### Assignment
A single stretch of the material below is to be transcribed exactly, starting at the line with "(* ===== verification/TxPool.v ===== *)" and ending after the line with "[ripple/app/tx/impl/Transactor.cpp] puts transactions".

### Data section
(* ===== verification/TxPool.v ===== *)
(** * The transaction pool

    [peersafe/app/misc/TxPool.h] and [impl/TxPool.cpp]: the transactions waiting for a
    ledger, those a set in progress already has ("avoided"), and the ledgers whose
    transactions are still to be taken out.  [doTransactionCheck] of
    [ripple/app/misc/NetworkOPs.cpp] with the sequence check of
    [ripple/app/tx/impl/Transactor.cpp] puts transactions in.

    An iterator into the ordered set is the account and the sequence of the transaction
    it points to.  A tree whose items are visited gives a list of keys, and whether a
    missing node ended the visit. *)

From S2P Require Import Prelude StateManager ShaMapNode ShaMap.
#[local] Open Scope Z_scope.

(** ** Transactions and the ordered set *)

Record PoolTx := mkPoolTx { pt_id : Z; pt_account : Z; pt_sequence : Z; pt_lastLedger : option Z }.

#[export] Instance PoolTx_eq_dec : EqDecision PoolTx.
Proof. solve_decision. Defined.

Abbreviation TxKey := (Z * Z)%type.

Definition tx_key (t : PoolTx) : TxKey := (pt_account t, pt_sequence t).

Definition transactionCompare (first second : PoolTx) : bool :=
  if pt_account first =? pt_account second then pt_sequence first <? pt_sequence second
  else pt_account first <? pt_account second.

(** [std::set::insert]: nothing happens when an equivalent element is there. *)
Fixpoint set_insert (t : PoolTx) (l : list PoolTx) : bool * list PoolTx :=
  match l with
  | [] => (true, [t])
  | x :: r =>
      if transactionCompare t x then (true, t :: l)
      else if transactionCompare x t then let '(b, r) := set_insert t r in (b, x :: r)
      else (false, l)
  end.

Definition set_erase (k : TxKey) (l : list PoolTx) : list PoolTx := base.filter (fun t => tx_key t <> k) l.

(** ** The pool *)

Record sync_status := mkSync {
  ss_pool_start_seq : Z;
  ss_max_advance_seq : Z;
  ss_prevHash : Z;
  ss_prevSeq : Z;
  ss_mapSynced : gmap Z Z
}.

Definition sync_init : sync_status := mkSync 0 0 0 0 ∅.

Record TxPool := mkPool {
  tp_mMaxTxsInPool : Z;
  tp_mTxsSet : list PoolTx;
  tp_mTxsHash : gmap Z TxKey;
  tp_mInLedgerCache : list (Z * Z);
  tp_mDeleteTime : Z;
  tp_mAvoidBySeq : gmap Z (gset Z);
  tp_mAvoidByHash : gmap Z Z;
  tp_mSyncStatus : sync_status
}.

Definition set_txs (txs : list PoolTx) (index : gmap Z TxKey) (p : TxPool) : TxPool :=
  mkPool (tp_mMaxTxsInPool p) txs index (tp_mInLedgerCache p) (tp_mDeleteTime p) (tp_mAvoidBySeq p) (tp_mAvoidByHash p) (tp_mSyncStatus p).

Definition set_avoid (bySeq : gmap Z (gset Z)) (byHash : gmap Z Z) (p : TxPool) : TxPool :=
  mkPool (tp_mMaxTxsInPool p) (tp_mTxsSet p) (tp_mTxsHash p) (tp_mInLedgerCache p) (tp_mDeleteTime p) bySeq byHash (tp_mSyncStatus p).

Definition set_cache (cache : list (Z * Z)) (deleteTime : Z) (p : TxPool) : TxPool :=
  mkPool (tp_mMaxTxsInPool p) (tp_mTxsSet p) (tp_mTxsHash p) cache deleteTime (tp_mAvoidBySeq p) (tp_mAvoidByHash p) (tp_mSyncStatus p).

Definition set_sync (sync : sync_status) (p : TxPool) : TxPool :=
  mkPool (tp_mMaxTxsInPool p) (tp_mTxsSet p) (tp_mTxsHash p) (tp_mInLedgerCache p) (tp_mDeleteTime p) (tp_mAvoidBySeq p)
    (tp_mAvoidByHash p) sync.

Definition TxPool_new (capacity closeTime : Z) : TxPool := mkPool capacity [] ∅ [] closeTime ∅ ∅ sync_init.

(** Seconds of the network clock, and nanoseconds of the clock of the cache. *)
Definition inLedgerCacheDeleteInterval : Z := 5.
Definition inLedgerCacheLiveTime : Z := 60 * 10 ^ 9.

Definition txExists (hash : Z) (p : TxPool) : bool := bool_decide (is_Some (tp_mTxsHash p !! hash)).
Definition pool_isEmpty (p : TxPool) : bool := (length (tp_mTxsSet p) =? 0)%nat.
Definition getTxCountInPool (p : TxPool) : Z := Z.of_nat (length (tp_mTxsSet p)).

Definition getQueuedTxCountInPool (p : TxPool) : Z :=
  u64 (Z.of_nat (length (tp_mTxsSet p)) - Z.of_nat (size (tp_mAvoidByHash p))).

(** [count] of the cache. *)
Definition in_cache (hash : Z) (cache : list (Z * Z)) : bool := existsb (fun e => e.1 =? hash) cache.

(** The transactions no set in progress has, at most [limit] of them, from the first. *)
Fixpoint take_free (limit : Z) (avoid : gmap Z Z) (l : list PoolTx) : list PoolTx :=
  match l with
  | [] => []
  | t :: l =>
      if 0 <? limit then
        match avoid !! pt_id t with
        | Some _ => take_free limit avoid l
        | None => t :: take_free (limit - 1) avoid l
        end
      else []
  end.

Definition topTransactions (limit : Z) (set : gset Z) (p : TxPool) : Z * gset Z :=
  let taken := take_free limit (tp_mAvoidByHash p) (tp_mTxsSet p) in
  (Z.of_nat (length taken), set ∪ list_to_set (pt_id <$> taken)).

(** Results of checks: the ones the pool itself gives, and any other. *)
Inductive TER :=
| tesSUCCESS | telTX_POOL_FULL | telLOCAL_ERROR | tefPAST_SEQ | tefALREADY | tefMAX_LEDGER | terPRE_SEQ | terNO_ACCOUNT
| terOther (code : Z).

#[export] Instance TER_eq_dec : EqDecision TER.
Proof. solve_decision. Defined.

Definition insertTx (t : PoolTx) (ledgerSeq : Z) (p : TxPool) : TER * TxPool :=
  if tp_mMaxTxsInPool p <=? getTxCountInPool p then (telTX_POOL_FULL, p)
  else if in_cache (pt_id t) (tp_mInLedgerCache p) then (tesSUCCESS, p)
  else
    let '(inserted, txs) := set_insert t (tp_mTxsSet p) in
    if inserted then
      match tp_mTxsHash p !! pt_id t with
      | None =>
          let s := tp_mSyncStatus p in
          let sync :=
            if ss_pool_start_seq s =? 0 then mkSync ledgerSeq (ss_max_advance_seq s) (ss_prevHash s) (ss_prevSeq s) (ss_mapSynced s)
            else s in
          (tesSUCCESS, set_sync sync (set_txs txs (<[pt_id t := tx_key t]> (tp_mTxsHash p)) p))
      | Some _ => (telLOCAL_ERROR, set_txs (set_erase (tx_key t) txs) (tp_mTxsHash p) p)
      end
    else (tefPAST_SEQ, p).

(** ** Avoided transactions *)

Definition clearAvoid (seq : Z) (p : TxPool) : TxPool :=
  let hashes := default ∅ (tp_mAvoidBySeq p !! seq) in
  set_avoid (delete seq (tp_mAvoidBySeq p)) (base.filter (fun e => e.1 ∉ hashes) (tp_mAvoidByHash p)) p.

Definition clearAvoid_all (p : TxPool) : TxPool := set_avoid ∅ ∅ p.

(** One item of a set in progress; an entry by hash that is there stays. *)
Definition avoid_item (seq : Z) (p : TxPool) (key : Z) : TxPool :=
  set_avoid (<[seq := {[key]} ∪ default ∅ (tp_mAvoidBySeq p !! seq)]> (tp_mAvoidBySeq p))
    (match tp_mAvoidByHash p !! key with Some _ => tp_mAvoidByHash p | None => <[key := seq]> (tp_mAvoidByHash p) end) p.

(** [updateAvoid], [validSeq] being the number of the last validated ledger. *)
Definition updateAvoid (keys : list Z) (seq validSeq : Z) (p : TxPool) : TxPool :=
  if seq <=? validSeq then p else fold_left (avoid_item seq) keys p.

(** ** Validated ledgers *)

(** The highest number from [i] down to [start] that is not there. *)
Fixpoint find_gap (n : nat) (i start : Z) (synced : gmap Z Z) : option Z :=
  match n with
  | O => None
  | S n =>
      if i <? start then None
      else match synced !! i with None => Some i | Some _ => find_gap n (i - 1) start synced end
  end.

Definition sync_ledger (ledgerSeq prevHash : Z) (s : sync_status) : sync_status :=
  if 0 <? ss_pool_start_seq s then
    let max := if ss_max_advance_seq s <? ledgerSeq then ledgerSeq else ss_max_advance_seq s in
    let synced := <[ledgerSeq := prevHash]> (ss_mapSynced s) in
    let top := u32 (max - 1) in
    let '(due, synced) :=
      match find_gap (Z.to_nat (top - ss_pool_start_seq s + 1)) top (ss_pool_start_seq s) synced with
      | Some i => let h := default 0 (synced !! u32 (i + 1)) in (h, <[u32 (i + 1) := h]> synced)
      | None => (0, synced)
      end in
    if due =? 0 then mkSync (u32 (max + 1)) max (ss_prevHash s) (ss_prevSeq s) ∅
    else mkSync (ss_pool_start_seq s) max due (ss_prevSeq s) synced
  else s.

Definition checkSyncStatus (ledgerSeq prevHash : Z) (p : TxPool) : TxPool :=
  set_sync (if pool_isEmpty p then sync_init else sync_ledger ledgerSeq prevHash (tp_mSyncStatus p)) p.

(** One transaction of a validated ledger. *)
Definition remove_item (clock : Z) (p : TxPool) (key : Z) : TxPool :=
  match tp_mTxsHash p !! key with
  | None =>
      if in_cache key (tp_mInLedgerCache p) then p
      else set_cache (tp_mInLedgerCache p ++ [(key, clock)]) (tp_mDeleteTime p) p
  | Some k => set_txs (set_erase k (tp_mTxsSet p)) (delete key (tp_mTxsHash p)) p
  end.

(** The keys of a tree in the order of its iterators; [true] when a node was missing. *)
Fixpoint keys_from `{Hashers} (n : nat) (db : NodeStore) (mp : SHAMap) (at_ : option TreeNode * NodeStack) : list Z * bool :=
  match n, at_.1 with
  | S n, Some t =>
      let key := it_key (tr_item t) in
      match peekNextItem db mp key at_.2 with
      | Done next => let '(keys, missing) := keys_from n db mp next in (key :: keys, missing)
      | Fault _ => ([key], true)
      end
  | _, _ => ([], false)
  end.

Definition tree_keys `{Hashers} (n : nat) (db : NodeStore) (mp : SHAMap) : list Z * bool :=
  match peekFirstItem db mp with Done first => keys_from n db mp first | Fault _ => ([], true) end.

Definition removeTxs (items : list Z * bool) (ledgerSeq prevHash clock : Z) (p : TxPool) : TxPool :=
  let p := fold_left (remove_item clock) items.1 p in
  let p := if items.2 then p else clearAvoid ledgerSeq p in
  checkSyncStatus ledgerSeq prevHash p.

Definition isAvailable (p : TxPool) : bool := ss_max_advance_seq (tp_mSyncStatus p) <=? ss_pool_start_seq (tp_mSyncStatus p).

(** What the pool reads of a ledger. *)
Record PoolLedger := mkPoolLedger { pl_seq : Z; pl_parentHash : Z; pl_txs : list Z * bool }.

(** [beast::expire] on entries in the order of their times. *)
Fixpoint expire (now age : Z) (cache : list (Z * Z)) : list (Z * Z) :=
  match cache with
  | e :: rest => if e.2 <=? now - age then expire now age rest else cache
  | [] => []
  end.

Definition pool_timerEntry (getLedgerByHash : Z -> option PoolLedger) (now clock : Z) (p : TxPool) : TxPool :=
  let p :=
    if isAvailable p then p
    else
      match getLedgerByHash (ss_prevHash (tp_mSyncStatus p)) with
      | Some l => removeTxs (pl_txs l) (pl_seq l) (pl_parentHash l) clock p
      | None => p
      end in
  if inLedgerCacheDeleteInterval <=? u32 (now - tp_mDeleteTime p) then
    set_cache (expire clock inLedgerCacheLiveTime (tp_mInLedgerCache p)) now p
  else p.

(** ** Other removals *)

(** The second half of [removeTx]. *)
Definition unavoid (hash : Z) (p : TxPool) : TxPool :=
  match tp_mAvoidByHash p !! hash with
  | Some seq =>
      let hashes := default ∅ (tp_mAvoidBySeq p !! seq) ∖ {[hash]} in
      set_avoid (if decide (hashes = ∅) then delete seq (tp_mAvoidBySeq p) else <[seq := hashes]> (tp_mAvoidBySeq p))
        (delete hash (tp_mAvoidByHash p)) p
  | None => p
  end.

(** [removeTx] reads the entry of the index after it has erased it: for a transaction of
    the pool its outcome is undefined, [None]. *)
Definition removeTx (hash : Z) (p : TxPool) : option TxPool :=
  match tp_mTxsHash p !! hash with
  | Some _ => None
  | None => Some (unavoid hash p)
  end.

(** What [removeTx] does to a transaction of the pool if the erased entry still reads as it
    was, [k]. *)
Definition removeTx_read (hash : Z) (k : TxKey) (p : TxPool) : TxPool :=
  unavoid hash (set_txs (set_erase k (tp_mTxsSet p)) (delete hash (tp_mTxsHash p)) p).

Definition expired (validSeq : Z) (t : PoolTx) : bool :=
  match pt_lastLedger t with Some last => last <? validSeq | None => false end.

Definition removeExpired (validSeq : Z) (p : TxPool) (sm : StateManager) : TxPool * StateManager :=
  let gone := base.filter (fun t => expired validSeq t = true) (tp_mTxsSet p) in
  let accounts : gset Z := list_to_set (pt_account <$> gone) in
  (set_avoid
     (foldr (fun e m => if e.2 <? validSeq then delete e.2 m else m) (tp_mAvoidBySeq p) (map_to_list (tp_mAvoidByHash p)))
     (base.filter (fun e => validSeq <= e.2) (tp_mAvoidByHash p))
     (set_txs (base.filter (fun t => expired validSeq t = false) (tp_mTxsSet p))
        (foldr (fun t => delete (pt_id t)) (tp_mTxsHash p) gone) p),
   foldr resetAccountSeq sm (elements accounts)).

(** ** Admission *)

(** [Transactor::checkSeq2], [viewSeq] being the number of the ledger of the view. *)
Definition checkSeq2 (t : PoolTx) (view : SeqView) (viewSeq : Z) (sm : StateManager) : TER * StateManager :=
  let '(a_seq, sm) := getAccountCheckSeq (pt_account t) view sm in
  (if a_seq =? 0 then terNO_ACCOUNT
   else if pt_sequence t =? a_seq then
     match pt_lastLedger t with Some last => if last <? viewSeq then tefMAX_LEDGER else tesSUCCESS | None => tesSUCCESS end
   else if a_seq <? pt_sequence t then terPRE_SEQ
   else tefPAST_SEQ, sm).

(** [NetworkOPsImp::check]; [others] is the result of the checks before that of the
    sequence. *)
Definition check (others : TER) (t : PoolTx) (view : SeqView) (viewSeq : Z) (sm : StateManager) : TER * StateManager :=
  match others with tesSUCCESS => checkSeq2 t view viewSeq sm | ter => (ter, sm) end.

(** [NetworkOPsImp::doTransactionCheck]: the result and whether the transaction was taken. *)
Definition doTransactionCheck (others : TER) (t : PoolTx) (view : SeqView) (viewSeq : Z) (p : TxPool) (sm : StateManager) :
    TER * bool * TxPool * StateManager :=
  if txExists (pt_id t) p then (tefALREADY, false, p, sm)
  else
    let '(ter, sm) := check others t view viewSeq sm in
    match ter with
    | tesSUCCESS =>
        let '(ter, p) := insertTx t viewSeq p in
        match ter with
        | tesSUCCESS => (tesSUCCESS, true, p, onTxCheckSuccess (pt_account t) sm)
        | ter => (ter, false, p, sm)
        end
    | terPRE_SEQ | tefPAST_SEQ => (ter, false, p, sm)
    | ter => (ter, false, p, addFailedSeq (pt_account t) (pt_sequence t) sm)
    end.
==
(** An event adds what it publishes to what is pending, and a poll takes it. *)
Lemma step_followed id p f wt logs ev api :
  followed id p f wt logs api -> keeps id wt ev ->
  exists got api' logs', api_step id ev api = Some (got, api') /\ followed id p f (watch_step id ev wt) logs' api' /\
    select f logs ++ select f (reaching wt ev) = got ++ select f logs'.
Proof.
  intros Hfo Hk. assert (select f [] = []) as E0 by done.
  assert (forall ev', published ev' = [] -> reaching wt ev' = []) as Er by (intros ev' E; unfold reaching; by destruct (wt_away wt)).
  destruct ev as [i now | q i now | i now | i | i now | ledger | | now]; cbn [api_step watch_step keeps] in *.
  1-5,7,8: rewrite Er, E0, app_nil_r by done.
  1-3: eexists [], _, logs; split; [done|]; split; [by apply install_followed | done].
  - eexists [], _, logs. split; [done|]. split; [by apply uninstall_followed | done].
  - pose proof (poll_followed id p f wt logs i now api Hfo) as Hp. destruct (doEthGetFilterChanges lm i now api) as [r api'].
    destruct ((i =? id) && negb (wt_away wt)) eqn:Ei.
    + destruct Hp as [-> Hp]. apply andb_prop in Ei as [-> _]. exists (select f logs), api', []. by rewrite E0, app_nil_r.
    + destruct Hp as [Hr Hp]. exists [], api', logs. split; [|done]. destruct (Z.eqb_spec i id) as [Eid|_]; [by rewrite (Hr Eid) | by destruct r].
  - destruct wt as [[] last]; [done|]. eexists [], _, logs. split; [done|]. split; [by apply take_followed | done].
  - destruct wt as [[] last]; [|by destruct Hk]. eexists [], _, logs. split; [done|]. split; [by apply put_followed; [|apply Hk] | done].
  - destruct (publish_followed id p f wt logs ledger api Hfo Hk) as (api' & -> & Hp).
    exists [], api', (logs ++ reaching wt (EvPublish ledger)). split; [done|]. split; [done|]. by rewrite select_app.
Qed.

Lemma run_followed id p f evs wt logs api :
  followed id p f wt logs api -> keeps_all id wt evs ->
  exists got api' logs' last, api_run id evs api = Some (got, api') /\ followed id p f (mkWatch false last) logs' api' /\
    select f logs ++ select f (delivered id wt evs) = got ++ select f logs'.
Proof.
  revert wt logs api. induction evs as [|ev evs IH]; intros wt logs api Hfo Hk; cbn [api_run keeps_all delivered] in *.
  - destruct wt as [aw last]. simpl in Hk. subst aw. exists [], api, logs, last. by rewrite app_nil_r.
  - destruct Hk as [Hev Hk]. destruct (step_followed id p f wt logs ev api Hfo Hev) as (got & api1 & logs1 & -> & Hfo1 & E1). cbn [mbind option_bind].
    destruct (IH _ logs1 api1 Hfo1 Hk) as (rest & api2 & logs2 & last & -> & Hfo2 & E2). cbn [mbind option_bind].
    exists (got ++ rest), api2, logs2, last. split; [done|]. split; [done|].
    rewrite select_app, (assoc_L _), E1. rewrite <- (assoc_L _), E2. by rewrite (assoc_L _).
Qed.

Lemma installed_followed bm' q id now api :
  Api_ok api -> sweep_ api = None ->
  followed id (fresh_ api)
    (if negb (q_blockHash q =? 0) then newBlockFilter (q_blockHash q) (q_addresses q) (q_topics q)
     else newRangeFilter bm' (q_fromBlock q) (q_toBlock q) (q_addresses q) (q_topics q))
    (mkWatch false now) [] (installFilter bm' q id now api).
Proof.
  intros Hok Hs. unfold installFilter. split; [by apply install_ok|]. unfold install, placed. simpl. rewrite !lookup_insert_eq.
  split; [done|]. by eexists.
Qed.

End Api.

### Finished exercise
(* ===== verification/TxPool.v ===== *)
(** * The transaction pool

    [peersafe/app/misc/TxPool.h] and [impl/TxPool.cpp]: the transactions waiting for a
    ledger, those a set in progress already has ("avoided"), and the ledgers whose
    transactions are still to be taken out.  [doTransactionCheck] of
    [ripple/app/misc/NetworkOPs.cpp] with the sequence check of
    [ripple/app/tx/impl/Transactor.cpp] puts transactions in.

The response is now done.